What the task requires:
Reproduce the line that holds "destruct (load_model w)" together with all the lines after it up to the end of the entries.

*** Opening Stored data ***

Lemma predict_trained (future_dates : list json) (w : World) :
  is_trained (forecast_model w) = true ->
  predict future_dates w
  = (w, result_bind (to_datetime (SObject future_dates)) (forecast (forecast_model w))).
Proof.
  intros H. unfold predict. rewrite bind_run. unfold get_self at 1.
  rewrite H. cbn [negb]. rewrite bind_run. unfold ret at 1.
  apply predict_tail.
Qed.

Lemma predict_untrained (future_dates : list json) (w : World) :
  is_trained (forecast_model w) = false ->
  predict future_dates w
  = match load_model w with
    | (w1, Ok _) =>
        (w1, result_bind (to_datetime (SObject future_dates)) (forecast (forecast_model w1)))
    | (w1, Raise e) => (w1, Raise e)
    end.
Proof.
  intros H. unfold predict. rewrite bind_run. unfold get_self at 1.
  rewrite H. cbn [negb]. rewrite bind_run.
  destruct (load_model w) as [w1 [[]|e]]; [|reflexivity].
  apply predict_tail.
Qed.

(** [load_model] in closed form. *)
Lemma load_model_run (w : World) :
  load_model w =
  match sales_model_pkl (disk w) with
  | None => (w, Ok tt)
  | Some file =>
      match joblib_load "sales_model.pkl" (Some file) with
      | Raise e => (w, Raise e)
      | Ok m =>
          let w1 := fst (set_model m w) in
          match joblib_load "scaler.pkl" (scaler_pkl (disk w)) with
          | Raise e => (w1, Raise e)
          | Ok s =>
              ({| forecast_model := {| model := m; scaler := s; is_trained := true |};
                  disk := disk w |}, Ok tt)
          end
      end
  end.
Proof.
  destruct w as [self [[[m|]|] [[s|]|]]]; reflexivity.
Qed.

*** Closing Stored data ***

Your solution:
  destruct (load_model w) as [w1 [[]|e]]; [|reflexivity].
  apply predict_tail.
Qed.

(** [load_model] in closed form. *)
Lemma load_model_run (w : World) :
  load_model w =
  match sales_model_pkl (disk w) with
  | None => (w, Ok tt)
  | Some file =>
      match joblib_load "sales_model.pkl" (Some file) with
      | Raise e => (w, Raise e)
      | Ok m =>
          let w1 := fst (set_model m w) in
          match joblib_load "scaler.pkl" (scaler_pkl (disk w)) with
          | Raise e => (w1, Raise e)
          | Ok s =>
              ({| forecast_model := {| model := m; scaler := s; is_trained := true |};
                  disk := disk w |}, Ok tt)
          end
      end
  end.
Proof.
  destruct w as [self [[[m|]|] [[s|]|]]]; reflexivity.
Qed.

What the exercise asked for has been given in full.